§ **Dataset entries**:
-=-=-=-=-

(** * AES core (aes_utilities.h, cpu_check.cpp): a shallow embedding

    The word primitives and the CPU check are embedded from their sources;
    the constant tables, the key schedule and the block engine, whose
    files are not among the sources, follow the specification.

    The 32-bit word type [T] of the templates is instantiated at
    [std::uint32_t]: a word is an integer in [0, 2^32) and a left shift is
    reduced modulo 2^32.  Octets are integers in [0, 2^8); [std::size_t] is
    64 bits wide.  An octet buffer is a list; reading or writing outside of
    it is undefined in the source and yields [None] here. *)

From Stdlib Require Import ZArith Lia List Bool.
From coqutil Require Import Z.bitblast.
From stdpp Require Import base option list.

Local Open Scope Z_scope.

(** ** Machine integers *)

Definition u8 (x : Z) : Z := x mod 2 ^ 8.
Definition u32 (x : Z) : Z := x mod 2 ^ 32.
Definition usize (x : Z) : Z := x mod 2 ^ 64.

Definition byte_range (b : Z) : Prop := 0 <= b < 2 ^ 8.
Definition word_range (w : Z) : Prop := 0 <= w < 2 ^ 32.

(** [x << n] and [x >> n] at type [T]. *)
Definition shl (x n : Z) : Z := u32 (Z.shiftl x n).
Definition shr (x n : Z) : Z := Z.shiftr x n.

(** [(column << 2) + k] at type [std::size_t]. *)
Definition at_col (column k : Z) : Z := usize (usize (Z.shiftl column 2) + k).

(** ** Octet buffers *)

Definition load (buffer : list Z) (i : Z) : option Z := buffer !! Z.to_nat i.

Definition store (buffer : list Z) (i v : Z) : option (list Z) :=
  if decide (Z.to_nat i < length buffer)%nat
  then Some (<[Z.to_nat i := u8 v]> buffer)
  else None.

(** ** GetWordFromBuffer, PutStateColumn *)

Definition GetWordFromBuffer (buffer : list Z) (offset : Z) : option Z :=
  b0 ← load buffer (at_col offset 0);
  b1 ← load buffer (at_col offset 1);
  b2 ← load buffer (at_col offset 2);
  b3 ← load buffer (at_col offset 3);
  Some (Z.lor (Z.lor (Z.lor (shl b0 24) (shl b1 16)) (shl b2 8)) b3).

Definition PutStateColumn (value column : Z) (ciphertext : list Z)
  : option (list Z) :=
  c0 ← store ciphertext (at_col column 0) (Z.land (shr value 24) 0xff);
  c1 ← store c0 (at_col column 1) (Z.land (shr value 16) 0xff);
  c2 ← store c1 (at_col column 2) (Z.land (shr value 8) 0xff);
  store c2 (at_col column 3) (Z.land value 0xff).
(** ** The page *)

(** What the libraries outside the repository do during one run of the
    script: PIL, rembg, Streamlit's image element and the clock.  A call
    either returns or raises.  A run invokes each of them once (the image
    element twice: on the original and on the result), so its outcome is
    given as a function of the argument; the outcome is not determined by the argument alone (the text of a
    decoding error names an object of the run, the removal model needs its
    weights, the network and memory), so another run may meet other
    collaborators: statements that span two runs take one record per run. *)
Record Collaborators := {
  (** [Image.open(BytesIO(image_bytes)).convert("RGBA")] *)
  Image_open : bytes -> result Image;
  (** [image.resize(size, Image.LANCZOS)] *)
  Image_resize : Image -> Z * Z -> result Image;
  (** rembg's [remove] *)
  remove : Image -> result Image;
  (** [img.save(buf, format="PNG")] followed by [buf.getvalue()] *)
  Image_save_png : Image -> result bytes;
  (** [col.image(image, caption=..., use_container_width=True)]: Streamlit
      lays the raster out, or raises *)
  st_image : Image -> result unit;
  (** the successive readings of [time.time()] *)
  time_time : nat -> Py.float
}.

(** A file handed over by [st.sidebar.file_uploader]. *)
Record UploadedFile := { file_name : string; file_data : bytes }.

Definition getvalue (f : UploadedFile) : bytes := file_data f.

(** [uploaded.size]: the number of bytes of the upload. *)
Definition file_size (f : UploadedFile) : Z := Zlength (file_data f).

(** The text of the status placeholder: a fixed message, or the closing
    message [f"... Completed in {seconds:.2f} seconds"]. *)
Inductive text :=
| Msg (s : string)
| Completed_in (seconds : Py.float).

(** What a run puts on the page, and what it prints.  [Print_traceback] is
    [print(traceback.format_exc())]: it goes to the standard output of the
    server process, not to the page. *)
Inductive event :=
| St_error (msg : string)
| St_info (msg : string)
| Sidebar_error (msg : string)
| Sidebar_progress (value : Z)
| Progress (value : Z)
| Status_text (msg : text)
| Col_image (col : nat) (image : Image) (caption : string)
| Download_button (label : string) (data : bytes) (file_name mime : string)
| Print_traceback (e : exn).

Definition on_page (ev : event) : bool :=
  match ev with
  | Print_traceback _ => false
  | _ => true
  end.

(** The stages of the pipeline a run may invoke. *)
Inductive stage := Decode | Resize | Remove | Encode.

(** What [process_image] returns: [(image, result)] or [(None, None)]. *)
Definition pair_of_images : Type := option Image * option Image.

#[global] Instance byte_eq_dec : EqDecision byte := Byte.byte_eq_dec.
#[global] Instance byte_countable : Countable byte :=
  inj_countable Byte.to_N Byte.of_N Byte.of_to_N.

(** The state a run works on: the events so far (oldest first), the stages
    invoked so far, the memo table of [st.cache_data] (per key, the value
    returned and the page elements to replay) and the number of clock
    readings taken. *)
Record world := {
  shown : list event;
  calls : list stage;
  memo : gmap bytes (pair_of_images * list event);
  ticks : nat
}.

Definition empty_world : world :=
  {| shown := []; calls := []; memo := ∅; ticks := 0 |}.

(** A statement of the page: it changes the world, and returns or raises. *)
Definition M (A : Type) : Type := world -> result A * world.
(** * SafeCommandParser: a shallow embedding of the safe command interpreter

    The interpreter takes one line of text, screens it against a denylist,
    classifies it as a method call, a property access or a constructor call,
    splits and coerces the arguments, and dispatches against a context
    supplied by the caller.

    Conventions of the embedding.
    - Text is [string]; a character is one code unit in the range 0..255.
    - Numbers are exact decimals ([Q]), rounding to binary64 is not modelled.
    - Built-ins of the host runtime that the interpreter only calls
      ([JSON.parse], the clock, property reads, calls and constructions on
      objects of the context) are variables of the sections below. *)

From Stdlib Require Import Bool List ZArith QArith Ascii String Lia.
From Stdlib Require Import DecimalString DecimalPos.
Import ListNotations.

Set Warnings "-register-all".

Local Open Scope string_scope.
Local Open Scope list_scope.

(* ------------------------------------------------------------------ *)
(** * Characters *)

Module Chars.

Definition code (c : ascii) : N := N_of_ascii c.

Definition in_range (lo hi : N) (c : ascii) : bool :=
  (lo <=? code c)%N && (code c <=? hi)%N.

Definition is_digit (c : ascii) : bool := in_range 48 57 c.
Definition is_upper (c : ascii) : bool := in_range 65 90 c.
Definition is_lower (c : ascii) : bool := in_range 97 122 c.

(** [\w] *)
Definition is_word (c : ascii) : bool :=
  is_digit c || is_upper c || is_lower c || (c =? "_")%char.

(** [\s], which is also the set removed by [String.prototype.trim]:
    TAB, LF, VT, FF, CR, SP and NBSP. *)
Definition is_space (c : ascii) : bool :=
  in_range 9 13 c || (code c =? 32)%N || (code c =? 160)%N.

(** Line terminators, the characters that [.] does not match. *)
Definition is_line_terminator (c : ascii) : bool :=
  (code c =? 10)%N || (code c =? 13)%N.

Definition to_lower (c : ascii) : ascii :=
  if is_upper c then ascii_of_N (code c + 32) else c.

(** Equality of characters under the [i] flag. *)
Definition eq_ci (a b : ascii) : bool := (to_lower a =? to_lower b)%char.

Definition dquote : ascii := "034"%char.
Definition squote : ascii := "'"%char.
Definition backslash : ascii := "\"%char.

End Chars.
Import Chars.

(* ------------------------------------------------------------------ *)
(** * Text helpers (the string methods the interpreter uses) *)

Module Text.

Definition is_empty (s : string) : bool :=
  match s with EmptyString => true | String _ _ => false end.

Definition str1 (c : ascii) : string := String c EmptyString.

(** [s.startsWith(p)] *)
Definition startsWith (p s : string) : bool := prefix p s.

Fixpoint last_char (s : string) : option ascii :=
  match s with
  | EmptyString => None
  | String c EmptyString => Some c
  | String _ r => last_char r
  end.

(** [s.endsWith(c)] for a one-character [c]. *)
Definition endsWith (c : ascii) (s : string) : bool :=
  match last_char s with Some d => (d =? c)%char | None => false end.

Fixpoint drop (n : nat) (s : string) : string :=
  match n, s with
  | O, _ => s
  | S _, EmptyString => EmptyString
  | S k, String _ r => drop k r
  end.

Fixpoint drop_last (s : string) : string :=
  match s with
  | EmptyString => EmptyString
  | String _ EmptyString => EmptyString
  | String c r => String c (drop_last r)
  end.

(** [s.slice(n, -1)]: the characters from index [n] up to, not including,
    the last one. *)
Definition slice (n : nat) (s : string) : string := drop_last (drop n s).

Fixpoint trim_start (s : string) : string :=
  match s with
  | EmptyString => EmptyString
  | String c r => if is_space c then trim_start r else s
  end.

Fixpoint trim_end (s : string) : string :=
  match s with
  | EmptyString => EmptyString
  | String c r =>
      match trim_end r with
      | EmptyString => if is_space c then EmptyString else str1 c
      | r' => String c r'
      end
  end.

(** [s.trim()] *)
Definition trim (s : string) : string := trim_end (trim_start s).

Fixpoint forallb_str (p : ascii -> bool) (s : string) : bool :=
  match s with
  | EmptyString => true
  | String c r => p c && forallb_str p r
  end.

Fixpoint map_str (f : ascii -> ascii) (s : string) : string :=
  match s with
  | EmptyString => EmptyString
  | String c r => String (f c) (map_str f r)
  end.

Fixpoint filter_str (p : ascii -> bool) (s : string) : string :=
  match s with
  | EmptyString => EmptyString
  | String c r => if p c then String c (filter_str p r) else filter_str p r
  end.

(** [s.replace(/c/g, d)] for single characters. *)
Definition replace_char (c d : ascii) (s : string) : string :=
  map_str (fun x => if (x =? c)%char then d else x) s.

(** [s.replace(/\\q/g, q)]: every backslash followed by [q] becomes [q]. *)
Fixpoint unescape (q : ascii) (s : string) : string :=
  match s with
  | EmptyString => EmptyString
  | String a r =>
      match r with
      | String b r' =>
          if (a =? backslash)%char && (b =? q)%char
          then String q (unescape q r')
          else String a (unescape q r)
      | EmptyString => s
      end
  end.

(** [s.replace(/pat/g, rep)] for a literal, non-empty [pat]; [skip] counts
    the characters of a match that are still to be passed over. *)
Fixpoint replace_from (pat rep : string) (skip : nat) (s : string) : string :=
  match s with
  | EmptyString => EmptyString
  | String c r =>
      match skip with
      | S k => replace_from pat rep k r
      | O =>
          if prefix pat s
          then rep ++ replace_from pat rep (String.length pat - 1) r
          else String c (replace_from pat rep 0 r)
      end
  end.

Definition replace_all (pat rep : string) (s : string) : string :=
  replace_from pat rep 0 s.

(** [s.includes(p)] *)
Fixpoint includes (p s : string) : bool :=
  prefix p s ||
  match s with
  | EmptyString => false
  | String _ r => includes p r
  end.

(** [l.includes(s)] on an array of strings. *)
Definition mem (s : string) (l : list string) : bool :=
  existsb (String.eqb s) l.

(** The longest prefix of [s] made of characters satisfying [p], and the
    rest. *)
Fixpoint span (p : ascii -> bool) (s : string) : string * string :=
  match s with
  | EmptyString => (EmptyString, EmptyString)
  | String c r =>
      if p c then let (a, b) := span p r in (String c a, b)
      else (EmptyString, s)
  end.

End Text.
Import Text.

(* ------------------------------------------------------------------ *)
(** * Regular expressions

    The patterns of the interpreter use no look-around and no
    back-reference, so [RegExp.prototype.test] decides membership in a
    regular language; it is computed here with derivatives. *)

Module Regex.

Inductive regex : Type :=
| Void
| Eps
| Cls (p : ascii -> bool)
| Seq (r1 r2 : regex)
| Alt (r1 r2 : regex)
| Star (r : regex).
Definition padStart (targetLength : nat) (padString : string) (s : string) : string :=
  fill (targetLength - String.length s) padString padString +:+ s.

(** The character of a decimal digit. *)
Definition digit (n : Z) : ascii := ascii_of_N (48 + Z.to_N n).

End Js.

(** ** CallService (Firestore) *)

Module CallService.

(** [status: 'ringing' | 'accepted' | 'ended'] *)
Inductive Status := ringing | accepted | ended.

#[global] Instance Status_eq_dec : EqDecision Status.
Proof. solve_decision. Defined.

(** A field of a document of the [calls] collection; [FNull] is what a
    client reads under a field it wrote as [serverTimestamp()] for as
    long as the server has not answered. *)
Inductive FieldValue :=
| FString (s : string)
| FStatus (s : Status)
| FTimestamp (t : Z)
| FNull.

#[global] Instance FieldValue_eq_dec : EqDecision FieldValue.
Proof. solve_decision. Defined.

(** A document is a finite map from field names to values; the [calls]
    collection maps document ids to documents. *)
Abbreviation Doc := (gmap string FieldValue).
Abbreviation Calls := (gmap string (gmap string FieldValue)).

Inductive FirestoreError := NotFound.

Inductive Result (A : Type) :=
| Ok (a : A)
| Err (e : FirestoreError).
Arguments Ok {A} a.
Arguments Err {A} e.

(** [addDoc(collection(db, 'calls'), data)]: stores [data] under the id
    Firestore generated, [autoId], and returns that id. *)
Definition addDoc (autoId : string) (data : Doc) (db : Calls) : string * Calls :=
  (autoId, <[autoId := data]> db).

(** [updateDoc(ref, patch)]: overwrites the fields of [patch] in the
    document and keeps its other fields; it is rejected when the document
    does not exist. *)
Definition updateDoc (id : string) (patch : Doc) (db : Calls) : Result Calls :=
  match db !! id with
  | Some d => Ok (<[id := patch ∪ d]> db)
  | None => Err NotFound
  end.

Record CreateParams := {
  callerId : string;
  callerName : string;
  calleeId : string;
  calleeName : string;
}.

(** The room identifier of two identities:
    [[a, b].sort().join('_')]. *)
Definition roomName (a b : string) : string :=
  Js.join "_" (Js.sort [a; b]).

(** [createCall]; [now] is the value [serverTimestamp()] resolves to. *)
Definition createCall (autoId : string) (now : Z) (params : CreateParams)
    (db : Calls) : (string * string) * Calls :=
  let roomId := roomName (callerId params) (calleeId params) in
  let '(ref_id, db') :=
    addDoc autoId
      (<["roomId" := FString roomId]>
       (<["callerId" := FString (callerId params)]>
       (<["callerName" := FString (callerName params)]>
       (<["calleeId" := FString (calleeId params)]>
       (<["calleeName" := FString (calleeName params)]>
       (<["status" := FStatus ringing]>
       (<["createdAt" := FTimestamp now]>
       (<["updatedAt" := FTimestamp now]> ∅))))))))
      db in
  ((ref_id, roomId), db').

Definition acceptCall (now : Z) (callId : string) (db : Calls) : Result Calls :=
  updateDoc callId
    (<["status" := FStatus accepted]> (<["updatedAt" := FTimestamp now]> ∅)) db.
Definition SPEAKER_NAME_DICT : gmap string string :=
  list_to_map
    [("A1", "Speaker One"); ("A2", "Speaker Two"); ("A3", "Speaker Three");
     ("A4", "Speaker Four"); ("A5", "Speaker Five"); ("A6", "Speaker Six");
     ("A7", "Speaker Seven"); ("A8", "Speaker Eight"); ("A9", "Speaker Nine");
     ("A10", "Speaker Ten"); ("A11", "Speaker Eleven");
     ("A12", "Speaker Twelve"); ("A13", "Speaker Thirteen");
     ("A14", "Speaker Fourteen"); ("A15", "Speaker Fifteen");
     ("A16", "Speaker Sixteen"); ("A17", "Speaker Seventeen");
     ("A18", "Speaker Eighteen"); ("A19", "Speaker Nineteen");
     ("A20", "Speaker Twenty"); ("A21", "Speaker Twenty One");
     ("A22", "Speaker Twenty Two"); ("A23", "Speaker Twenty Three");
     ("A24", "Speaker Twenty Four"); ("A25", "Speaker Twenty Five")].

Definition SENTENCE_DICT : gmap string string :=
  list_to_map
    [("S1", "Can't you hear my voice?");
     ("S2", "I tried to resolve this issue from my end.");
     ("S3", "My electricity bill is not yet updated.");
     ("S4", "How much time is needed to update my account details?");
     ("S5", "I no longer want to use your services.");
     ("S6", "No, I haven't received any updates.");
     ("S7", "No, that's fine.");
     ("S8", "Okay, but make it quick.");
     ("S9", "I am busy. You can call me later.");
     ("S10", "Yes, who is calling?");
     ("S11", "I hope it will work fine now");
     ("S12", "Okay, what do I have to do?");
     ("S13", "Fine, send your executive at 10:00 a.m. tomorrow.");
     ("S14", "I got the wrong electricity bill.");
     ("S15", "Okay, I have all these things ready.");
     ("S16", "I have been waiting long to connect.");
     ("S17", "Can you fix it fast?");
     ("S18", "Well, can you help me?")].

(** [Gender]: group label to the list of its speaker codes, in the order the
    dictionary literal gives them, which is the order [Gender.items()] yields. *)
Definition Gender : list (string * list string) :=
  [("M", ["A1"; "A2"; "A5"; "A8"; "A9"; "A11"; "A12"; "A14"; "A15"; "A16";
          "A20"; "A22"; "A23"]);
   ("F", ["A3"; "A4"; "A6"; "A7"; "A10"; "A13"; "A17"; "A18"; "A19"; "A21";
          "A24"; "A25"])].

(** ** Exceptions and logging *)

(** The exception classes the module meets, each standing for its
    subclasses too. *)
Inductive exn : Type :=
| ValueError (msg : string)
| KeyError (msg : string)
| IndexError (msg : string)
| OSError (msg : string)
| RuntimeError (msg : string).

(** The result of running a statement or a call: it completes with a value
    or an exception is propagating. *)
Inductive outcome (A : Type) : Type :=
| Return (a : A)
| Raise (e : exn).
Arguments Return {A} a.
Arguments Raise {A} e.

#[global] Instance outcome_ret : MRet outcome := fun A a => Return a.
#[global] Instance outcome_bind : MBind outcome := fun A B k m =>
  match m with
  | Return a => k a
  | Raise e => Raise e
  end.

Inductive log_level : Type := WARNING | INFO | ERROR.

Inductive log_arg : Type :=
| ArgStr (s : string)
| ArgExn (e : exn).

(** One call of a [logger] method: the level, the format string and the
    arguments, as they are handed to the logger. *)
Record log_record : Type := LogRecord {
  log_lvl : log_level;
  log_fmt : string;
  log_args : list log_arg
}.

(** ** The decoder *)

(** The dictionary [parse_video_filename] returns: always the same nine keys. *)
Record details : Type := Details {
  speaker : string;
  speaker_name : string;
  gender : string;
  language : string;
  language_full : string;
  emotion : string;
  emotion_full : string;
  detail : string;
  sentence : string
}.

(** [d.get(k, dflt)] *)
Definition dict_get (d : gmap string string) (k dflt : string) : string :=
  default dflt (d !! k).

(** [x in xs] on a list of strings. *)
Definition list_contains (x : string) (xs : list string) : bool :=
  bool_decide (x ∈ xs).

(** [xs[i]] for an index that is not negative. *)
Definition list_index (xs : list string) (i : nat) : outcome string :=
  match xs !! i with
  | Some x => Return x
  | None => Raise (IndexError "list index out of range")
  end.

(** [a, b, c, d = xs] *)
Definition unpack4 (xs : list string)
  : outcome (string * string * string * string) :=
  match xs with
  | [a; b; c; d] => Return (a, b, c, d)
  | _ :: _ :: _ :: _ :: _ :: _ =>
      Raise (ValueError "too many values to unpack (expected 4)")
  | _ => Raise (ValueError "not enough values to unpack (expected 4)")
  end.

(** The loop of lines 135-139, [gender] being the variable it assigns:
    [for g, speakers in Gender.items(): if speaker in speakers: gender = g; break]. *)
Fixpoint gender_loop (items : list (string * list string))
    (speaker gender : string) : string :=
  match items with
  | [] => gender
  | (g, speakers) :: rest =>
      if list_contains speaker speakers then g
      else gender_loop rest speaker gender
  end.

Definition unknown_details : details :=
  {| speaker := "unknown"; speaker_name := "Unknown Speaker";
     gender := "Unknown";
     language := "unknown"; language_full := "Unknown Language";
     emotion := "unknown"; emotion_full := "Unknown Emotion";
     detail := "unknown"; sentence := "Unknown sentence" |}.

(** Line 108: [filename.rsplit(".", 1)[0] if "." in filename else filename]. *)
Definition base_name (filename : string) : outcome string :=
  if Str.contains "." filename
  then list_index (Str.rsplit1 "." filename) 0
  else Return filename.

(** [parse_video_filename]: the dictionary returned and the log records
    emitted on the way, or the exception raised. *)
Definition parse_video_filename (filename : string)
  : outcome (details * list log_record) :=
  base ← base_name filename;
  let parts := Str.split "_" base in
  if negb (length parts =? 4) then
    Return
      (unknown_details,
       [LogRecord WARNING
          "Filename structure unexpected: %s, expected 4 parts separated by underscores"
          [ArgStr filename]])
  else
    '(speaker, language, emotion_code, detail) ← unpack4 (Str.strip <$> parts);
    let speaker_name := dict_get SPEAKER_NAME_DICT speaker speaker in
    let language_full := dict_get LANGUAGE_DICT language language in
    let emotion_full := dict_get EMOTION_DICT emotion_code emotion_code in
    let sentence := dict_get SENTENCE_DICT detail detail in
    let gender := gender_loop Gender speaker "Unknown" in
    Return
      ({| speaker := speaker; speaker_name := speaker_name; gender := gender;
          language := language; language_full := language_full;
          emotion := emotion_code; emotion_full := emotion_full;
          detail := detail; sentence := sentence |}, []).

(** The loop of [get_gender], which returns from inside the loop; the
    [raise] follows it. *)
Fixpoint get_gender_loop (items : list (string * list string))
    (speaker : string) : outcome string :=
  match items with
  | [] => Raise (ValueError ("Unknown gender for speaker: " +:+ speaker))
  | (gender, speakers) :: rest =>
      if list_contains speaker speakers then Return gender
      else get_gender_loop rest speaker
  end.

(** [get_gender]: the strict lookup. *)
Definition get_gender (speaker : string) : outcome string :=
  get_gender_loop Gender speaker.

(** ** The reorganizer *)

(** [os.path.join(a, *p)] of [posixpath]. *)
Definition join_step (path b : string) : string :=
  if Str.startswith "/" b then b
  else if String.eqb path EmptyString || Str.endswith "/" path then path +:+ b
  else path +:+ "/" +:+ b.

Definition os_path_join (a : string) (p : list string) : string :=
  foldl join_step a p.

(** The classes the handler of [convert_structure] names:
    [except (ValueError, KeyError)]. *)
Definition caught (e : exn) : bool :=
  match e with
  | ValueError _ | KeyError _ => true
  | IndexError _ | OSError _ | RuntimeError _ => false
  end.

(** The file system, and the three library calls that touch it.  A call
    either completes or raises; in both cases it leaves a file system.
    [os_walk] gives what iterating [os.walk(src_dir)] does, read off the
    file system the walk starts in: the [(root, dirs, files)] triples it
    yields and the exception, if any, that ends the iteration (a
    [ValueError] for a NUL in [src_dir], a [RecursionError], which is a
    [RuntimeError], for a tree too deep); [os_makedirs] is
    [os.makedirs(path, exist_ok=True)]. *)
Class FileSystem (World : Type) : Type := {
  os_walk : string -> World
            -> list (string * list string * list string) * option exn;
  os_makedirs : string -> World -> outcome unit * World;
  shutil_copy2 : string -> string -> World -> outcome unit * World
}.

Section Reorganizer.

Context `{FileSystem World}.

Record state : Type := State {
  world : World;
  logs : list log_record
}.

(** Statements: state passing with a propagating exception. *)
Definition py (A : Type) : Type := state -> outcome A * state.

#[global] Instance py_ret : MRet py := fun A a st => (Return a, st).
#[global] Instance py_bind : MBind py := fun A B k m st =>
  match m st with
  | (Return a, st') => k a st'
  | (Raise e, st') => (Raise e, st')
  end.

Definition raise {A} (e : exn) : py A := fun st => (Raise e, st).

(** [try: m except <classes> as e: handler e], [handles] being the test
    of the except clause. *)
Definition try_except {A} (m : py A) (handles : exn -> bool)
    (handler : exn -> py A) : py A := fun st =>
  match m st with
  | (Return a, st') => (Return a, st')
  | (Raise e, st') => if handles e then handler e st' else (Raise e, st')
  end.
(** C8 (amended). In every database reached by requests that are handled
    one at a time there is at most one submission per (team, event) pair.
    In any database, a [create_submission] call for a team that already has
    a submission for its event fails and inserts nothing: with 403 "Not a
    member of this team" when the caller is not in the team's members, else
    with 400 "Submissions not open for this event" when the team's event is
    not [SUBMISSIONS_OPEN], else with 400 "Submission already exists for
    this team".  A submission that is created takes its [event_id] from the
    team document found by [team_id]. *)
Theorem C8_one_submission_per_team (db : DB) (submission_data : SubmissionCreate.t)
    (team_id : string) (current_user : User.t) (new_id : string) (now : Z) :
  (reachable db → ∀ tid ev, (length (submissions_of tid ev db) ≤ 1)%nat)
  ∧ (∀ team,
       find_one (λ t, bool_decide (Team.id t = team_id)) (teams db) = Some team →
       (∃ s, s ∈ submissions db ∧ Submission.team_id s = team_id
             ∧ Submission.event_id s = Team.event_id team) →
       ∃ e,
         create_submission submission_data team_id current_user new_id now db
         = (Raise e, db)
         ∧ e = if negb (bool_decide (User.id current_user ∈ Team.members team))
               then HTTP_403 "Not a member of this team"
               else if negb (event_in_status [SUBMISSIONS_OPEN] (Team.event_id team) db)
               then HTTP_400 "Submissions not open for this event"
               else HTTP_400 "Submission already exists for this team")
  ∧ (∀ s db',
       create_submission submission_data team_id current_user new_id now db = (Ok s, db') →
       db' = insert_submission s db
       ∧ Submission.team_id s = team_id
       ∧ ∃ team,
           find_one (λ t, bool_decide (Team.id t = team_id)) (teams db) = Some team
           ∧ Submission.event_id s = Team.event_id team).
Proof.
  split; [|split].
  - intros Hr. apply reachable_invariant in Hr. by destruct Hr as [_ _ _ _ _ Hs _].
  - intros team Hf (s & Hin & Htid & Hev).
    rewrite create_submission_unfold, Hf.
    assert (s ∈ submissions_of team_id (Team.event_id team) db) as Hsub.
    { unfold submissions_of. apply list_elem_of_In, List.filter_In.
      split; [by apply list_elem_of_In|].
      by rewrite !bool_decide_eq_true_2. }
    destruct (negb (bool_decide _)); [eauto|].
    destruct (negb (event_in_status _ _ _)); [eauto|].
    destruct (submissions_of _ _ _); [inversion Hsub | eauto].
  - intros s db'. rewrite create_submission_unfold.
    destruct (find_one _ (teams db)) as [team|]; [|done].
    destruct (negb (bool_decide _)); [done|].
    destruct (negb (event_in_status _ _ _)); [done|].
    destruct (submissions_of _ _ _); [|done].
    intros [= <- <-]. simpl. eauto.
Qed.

-=-=-=-=-

§ **Problem requirements**: Copy from the entries only those lines that hold the word "Stdlib".

§ **Task output**:
From Stdlib Require Import ZArith Lia List Bool.
From Stdlib Require Import Bool List ZArith QArith Ascii String Lia.
From Stdlib Require Import DecimalString DecimalPos.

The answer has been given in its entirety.